Jiajia XuYiyun WangChing-Yun HsuStefano NegriRobert J TowerYongxing GaoYe TianTakashi SonoCarolyn A MeyersWinters R HardyLeslie ChangShuaishuai HuNusrat KahnKristen BroderickBruno PéaultAaron Watkins JamesPublished in: eLife (2020)
Tissue resident mesenchymal stem/stromal cells (MSCs) occupy perivascular spaces. Profiling human adipose perivascular mesenchyme with antibody arrays identified 16 novel surface antigens, including endolysosomal protein CD107a. Surface CD107a expression segregates MSCs into functionally distinct subsets. In culture, CD107alow cells demonstrate high colony formation, osteoprogenitor cell frequency, and osteogenic potential.
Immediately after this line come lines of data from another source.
Lemma eatEntry_line C dir o perm uidgid si dt mse mna ase ana cse cna
      name linkd tarname off ch hh :
  field_ok (separator C) 32 perm ->
  stringToPermission C perm <> 0 ->
  field_ok (separator C) 32 uidgid ->
  field_ok (separator C) 32 si ->
  field_ok (separator C) 32 dt ->
  field_ok (separator C) 64 (mse ++ "."%char :: mna) ->
  field_ok "."%char 64 mse -> zlen mna <= 64 -> mna <> [] ->
  field_ok (separator C) 64 (ase ++ "."%char :: ana) ->
  field_ok "."%char 64 ase -> zlen ana <= 64 -> ana <> [] ->
  field_ok (separator C) 64 (cse ++ "."%char :: cna) ->
  field_ok "."%char 64 cse -> zlen cna <= 64 -> cna <> [] ->
  field_ok (separator C) 1024 name ->
  field_ok (separator C) 1024 linkd ->
  field_ok (separator C) 1024 tarname ->
  field_ok (separator C) 32 off ->
  field_ok (separator C) 65 ch ->
  field_ok (separator C) 65 hh -> hh <> [] ->
  eatEntry C
    (perm ++ separator C :: uidgid ++ separator C :: si ++ separator C
       :: dt ++ separator C
       :: (mse ++ "."%char :: mna) ++ separator C
       :: (ase ++ "."%char :: ana) ++ separator C
       :: (cse ++ "."%char :: cna) ++ separator C
       :: name ++ separator C :: linkd ++ separator C
       :: tarname ++ separator C :: off ++ separator C
       :: ch ++ separator C :: hh ++ [separator C])
    dir o
  = Some (true, [],
     decode_fields C dir o perm uidgid si
       (mk_timespec (atol mse) (atol mna))
       (mk_timespec (atol ase) (atol ana))
       (mk_timespec (atol cse) (atol cna))
       name linkd tarname off).
Proof.
  intros Hperm Hmode Huidgid Hsi Hdt Hm Hmse Hmna Hmne Ha Hase Hana Hane
         Hc Hcse Hcna Hcne Hname Hlinkd Htar Hoff Hch Hhh Hhne.
  destruct hh as [|h0 hh]; [congruence|].
  destruct o as [fs0 off0 tar0 path0 link0 sym0 eof0 err0].
  destruct fs0 as [m0 u0 g0 r0 s0 mt0 at0 ct0].
  unfold eatEntry, decode_fields. cbv zeta.
  eat_step.
  apply Z.eqb_neq in Hmode. rewrite Hmode.
  eat_step. eat_step.
  match goal with |- context [fs_isCharacterDevice ?x || fs_isBlockDevice ?y] => destruct (fs_isCharacterDevice x || fs_isBlockDevice y) end.
  all: norm_out.
  all: eat_step. 
  all: eat_step.
  all: rewrite eat_secs_and_nanos_ok by assumption; cbv beta iota zeta; norm_out.
  all: eat_step.
  all: rewrite eat_secs_and_nanos_ok by assumption; cbv beta iota zeta; norm_out.
  all: eat_step.
  all: rewrite eat_secs_and_nanos_ok by assumption; cbv beta iota zeta; norm_out.
  all: eat_step.
  all: eat_step.
  all: destruct ((4 <? zlen linkd) && has_prefix (lit " -> ") linkd);
    [|destruct ((9 <? zlen linkd) && has_prefix (lit " link to ") linkd)].
  all: eat_step.
  all: eat_step.
  all: eat_step.
  all: rewrite eat_field by assumption; cbv beta iota zeta; norm_out.
  all: reflexivity.
Qed.
(** The number of digits that are printed. *)
Lemma dec_digits_count fuel :
  forall n tail ds, 0 <= n < 2 ^ Z.of_nat fuel -> (0 < fuel)%nat ->
  dec_digits fuel n tail = ds ++ tail ->
  zlen ds = 1 \/ 10 ^ (zlen ds - 1) <= n.
Proof.
  induction fuel as [|f IH]; intros n tail ds Hn Hf E; [lia|].
  cbn [dec_digits] in E.
  destruct (Z.eqb_spec (n / 10) 0) as [Hz|Hz].
  - left. change (digit_char (n mod 10) :: tail)
      with ([digit_char (n mod 10)] ++ tail) in E.
    apply app_inv_tail in E. subst ds. reflexivity.
  - assert (Hq : 0 <= n / 10 < 2 ^ Z.of_nat f).
    { split; [apply Z.div_pos; lia|].
      apply Z.div_lt_upper_bound; [lia|].
      rewrite Nat2Z.inj_succ, Z.pow_succ_r in Hn by lia. lia. }
    assert (Hf' : (0 < f)%nat).
    { destruct f; [|lia]. simpl in Hq. lia. }
    destruct (dec_digits_spec f (n / 10) (digit_char (n mod 10) :: tail) Hq Hf')
      as (ds' & E' & _ & Hne & _).
    rewrite E' in E.
    change (ds' ++ digit_char (n mod 10) :: tail)
      with (ds' ++ [digit_char (n mod 10)] ++ tail) in E.
    rewrite app_assoc in E. apply app_inv_tail in E. subst ds.
    right. rewrite zlen_app. change (zlen [digit_char (n mod 10)]) with 1.
    replace (zlen ds' + 1 - 1) with (zlen ds') by lia.
    pose proof (Z_div_mod_eq_full n 10) as Hdm.
    assert (0 <= n mod 10 < 10) by (apply Z.mod_pos_bound; lia).
    destruct (IH _ _ _ Hq Hf' E') as [H1|Hge].
    + rewrite H1. change (10 ^ 1) with 10. lia.
    + assert (0 < zlen ds').
      { destruct ds'; [congruence|]. rewrite zlen_cons.
        pose proof (zlen_nonneg ds'). lia. }
      replace (zlen ds') with (Z.succ (zlen ds' - 1)) by lia.
      rewrite Z.pow_succ_r by lia. lia.
Qed.

Lemma print_unsigned_length n k :
  0 <= n < 10 ^ k -> 1 <= k -> zlen (print_unsigned n) <= k.
Proof.
  intros Hn Hk. unfold print_unsigned.
  assert (Hr : 0 <= n < 2 ^ Z.of_nat (S (Z.to_nat (Z.log2 n)))).
  { split; [lia|].
    rewrite Nat2Z.inj_succ, Z2Nat.id by apply Z.log2_nonneg.
    destruct (Z.eq_dec n 0) as [->|]; [reflexivity|].
    apply Z.log2_spec. lia. }
  destruct (dec_digits_spec _ n [] Hr ltac:(lia)) as (ds & E & _).
  pose proof (dec_digits_count _ n [] ds Hr ltac:(lia) E) as Hc.
  rewrite E, app_nil_r.
  destruct Hc as [->|Hge]; [lia|].
  destruct (Z.le_gt_cases (zlen ds) k) as [|Hgt]; [assumption|].
  exfalso.
  assert (10 ^ k <= 10 ^ (zlen ds - 1)) by (apply Z.pow_le_mono_r; lia).
  lia.
Qed.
Conversely, CD107ahigh cells include almost exclusively adipocyte progenitor cells. Accordingly, human CD107alow cells drove dramatic bone formation after intramuscular transplantation in mice, and induced spine fusion in rats, whereas CD107ahigh cells did not. CD107a protein trafficking to the cell surface is associated with exocytosis during early adipogenic differentiation. RNA sequencing also suggested that CD107alow cells are precursors of CD107ahigh cells. These results document the molecular and functional diversity of perivascular regenerative cells, and show that relocation to cell surface of a lysosomal protein marks the transition from osteo- to adipogenic potential in native human MSCs, a population of substantial therapeutic interest.